~mil/mobroute-tickets#96: 
Mobroute: Switch to SQLite RTree for calculating generated transfers table (_vtransfersgen)

Currently the slowest part of the load/compute cycle for most feeds (especially on mobile & resource constrained devices) is creating the generated transfers table. This table is essentially a self-join of stops and filtering based on 3km max distance. The self join component itself is very expensive. This was partially optimized with the 0.5 release in which the core perf was dramatically improved by using a 'coarse' heuristic to determine which stops to consider as potential transfers rather than using haversine distance for all stop combinations.

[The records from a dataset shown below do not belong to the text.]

(** * BanList: the policy-list model of [src/models/BanList.ts]

    A shallow embedding of the [BanList] class (the cache of the policy
    rules of one policy room, its reconciliation pass [updateList], the rule
    accessors and [unbanEntity]) and of the [UpdateBatcher] helper, followed
    by the properties of the specification that were checked against them. *)

From stdpp Require Import gmap strings list fin_maps.

Open Scope string_scope.
Open Scope Z_scope.

(** ** Rule types and their historical aliases *)

Definition RULE_USER : string := "m.policy.rule.user".
Definition RULE_ROOM : string := "m.policy.rule.room".
Definition RULE_SERVER : string := "m.policy.rule.server".

(** The order matters: the most recent type comes first. *)
Definition USER_RULE_TYPES : list string :=
  [RULE_USER; "m.room.rule.user"; "org.matrix.mjolnir.rule.user"].
Definition ROOM_RULE_TYPES : list string :=
  [RULE_ROOM; "m.room.rule.room"; "org.matrix.mjolnir.rule.room"].
Definition SERVER_RULE_TYPES : list string :=
  [RULE_SERVER; "m.room.rule.server"; "org.matrix.mjolnir.rule.server"].
Definition ALL_RULE_TYPES : list string :=
  USER_RULE_TYPES ++ ROOM_RULE_TYPES ++ SERVER_RULE_TYPES.

Definition SHORTCODE_EVENT_TYPE : string := "org.matrix.mjolnir.shortcode".

(** Modelled from the spec: the constant [RECOMMENDATION_BAN] is imported
    from [./ListRule], which is not part of the sources at hand; the
    specification names the recommendation the accessors keep "ban". *)
Definition RECOMMENDATION_BAN : string := "ban".

(** [Array.prototype.includes] and [Array.prototype.indexOf] on arrays of
    strings; [indexOf] answers [-1] for a string that does not occur. *)
Definition includes (l : list string) (x : string) : bool :=
  bool_decide (x ∈ l).

Fixpoint indexOf_from (i : Z) (l : list string) (x : string) : Z :=
  match l with
  | [] => -1
  | y :: l' => if decide (y = x) then i else indexOf_from (i + 1) l' x
  end.

Definition indexOf (l : list string) (x : string) : Z := indexOf_from 0 l x.

Definition ruleTypeToStable (rule : string) (unstable : bool) : option string :=
  if includes USER_RULE_TYPES rule then
    Some (if unstable then "org.matrix.mjolnir.rule.user" else RULE_USER)
  else if includes ROOM_RULE_TYPES rule then
    Some (if unstable then "org.matrix.mjolnir.rule.room" else RULE_ROOM)
  else if includes SERVER_RULE_TYPES rule then
    Some (if unstable then "org.matrix.mjolnir.rule.server" else RULE_SERVER)
  else None.

(** ** State events, rules and changes *)

(** Modelled from the spec: the class [ListRule] lives in [./ListRule],
    which is not part of the sources at hand; the specification gives the
    rule as the value [{entity, recommendation, reason, kind}], built by
    [new ListRule(entity, recommendation, reason, kind)]. *)
Record ListRule : Type := mkListRule {
  entity : string;
  recommendation : string;
  reason : string;
  kind : string
}.

(** [unsigned.redacted_because] is the redaction event; the model keeps the
    one field of it that the code reads. *)
Record Redaction : Type := mkRedaction {
  redaction_sender : string
}.

(** [event.unsigned]: the redaction, when there is one, and the rule that
    [updateList] attaches to the events it has parsed. *)
Record Unsigned : Type := mkUnsigned {
  redacted_because : option Redaction;
  rule : option ListRule
}.

(** A state event of the policy room. [content] is a JSON object whose
    fields are strings, or is missing; [unsigned] may be missing as well:
    the code reads it through [?.] in places and directly in others. *)
Record Event : Type := mkEvent {
  type : string;
  state_key : string;
  event_id : string;
  sender : string;
  content : option (gmap string string);
  unsigned : option Unsigned
}.

Inductive ChangeType : Type := Added | Removed | Modified.

Record ListRuleChange : Type := mkChange {
  changeType : ChangeType;
  event : Event;
  change_sender : string;
  change_rule : ListRule;
  previousState : option Event
}.

#[global] Instance ListRule_eq_dec : EqDecision ListRule.
Proof. solve_decision. Defined.
#[global] Instance Redaction_eq_dec : EqDecision Redaction.
Proof. solve_decision. Defined.
#[global] Instance Unsigned_eq_dec : EqDecision Unsigned.
Proof. solve_decision. Defined.
#[global] Instance Event_eq_dec : EqDecision Event.
Proof. solve_decision. Defined.
#[global] Instance ChangeType_eq_dec : EqDecision ChangeType.
Proof. solve_decision. Defined.
#[global] Instance ListRuleChange_eq_dec : EqDecision ListRuleChange.
Proof. solve_decision. Defined.

(** JavaScript truthiness of a field that holds a string or is undefined:
    only a non-empty string is truthy. *)
Definition truthy (v : option string) : bool :=
  match v with
  | Some s => bool_decide (s ≠ "")
  | None => false
  end.

(** [event?.unsigned?.rule] *)
Definition unsigned_rule (ev : Event) : option ListRule :=
  match unsigned ev with
  | Some u => rule u
  | None => None
  end.

(** [event['unsigned']?.['redacted_because']] *)
Definition unsigned_redacted_because (ev : Event) : option Redaction :=
  match unsigned ev with
  | Some u => redacted_because u
  | None => None
  end.

(** ** The list *)

(** The mutable fields of a [BanList]: the shortcode and the map of state
    events, indexed first by (normalised) state type, then by state key. *)
Record BanList : Type := mkBanList {
  shortcode : option string;
  state : gmap string (gmap string Event)
}.

Definition newBanList : BanList := mkBanList None ∅.

Definition getState (l : BanList) (stateType stateKey : string) : option Event :=
  match state l !! stateType with
  | Some typeTable => typeTable !! stateKey
  | None => None
  end.

Definition setState (l : BanList) (stateType stateKey : string) (ev : Event)
  : BanList :=
  match state l !! stateType with
  | Some typeTable =>
      mkBanList (shortcode l) (<[stateType := <[stateKey := ev]> typeTable]> (state l))
  | None =>
      mkBanList (shortcode l) (<[stateType := {[stateKey := ev]}]> (state l))
  end.

(** [rulesOfKind]: the rules attached to the events stored under [kind] that
    are of that kind and recommend a ban. The JavaScript [Map] yields its
    values in insertion order, [map_to_list] in the order of the keys; the
    two lists have the same elements. *)
Definition active_rule (knd : string) (ev : Event) : option ListRule :=
  match unsigned_rule ev with
  | Some r =>
      if bool_decide (kind r = knd) && bool_decide (recommendation r = RECOMMENDATION_BAN)
      then Some r else None
  | None => None
  end.

Definition rulesOfKind (l : BanList) (knd : string) : list ListRule :=
  match state l !! knd with
  | Some stateKeyMap => omap (active_rule knd) (map_to_list stateKeyMap).*2
  | None => []
  end.

Definition serverRules (l : BanList) : list ListRule := rulesOfKind l RULE_SERVER.
Definition userRules (l : BanList) : list ListRule := rulesOfKind l RULE_USER.
Definition roomRules (l : BanList) : list ListRule := rulesOfKind l RULE_ROOM.
Definition allRules (l : BanList) : list ListRule :=
  serverRules l ++ userRules l ++ roomRules l.

(** ** The reconciliation pass, [updateList] *)

(** How one turn of the loop, or the whole pass, ends: normally, with the
    list as it is then and the changes pushed; or with a [TypeError] raised
    by a property access on [undefined], the list keeping what was stored
    before the error. *)
Inductive Completion : Type :=
| Normal (l : BanList) (changes : list ListRuleChange)
| TypeError (l : BanList).

(** The kind of a rule type, by membership in the alias tables. *)
Definition kindOf (t : string) : option string :=
  if includes USER_RULE_TYPES t then Some RULE_USER
  else if includes ROOM_RULE_TYPES t then Some RULE_ROOM
  else if includes SERVER_RULE_TYPES t then Some RULE_SERVER
  else None.

(** The alias table of a kind. *)
Definition aliasTable (knd : string) : list string :=
  if bool_decide (knd = RULE_USER) then USER_RULE_TYPES
  else if bool_decide (knd = RULE_ROOM) then ROOM_RULE_TYPES
  else if bool_decide (knd = RULE_SERVER) then SERVER_RULE_TYPES
  else [].

(** The test on obsolete types: the event is ignored when its type comes
    later in the table of its kind than the type of the stored event. *)
Definition obsolete (knd : string) (ev previous : Event) : bool :=
  if bool_decide (knd = RULE_USER)
     && (indexOf USER_RULE_TYPES (type ev) >? indexOf USER_RULE_TYPES (type previous))
  then true
  else if bool_decide (knd = RULE_ROOM)
     && (indexOf ROOM_RULE_TYPES (type ev) >? indexOf ROOM_RULE_TYPES (type previous))
  then true
  else if bool_decide (knd = RULE_SERVER)
     && (indexOf SERVER_RULE_TYPES (type ev) >? indexOf SERVER_RULE_TYPES (type previous))
  then true
  else false.

(** The classification of the change. The outer [None] is the [TypeError] of
    [Object.keys(undefined)]; the inner one is "nothing has changed". *)
Definition classify (previous : option Event) (ev : Event)
  : option (option ChangeType) :=
  match previous with
  | None => Some (Some Added)
  | Some prev =>
      if bool_decide (event_id prev = event_id ev) then
        match unsigned_redacted_because ev with
        | Some _ => Some (Some Removed)
        | None => Some None
        end
      else
        match content ev with
        | None => None
        | Some c => if bool_decide (c = ∅) then Some (Some Removed)
                    else Some (Some Modified)
        end
  end.

(** [event.unsigned.rule = rule], on an event whose [unsigned] is [u]. *)
Definition attach_rule (ev : Event) (u : Unsigned) (r : ListRule) : Event :=
  mkEvent (type ev) (state_key ev) (event_id ev) (sender ev) (content ev)
          (Some (mkUnsigned (redacted_because u) (Some r))).

(** [new ListRule(entity, recommendation, reason, kind)] from the content
    of an event that has an entity and a recommendation. *)
Definition ruleOf (knd : string) (c : gmap string string) : ListRule :=
  mkListRule (default "" (c !! "entity")) (default "" (c !! "recommendation"))
             (if truthy (c !! "reason") then default "" (c !! "reason")
              else "<no reason>")
             knd.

That said, further work can be done based on using RTree for range queries which is included in SQLite by default (https://www.sqlite.org/rtree.html) and is essentially built for such as usecase as range queries for 'nearby' stops. A common piece of user-feedback is compute is slow (#79, #80, #82, #19) and switching to rtree would likely solve most of these issues. Also OOM (#69) likely has to do with this as well & rtree would likely solve this.

In initial benchmarking, using rtree would result in a dramatic perf improvement. For benchmarking, use .timer on in sqlite CLI and see the comparison of the below queries.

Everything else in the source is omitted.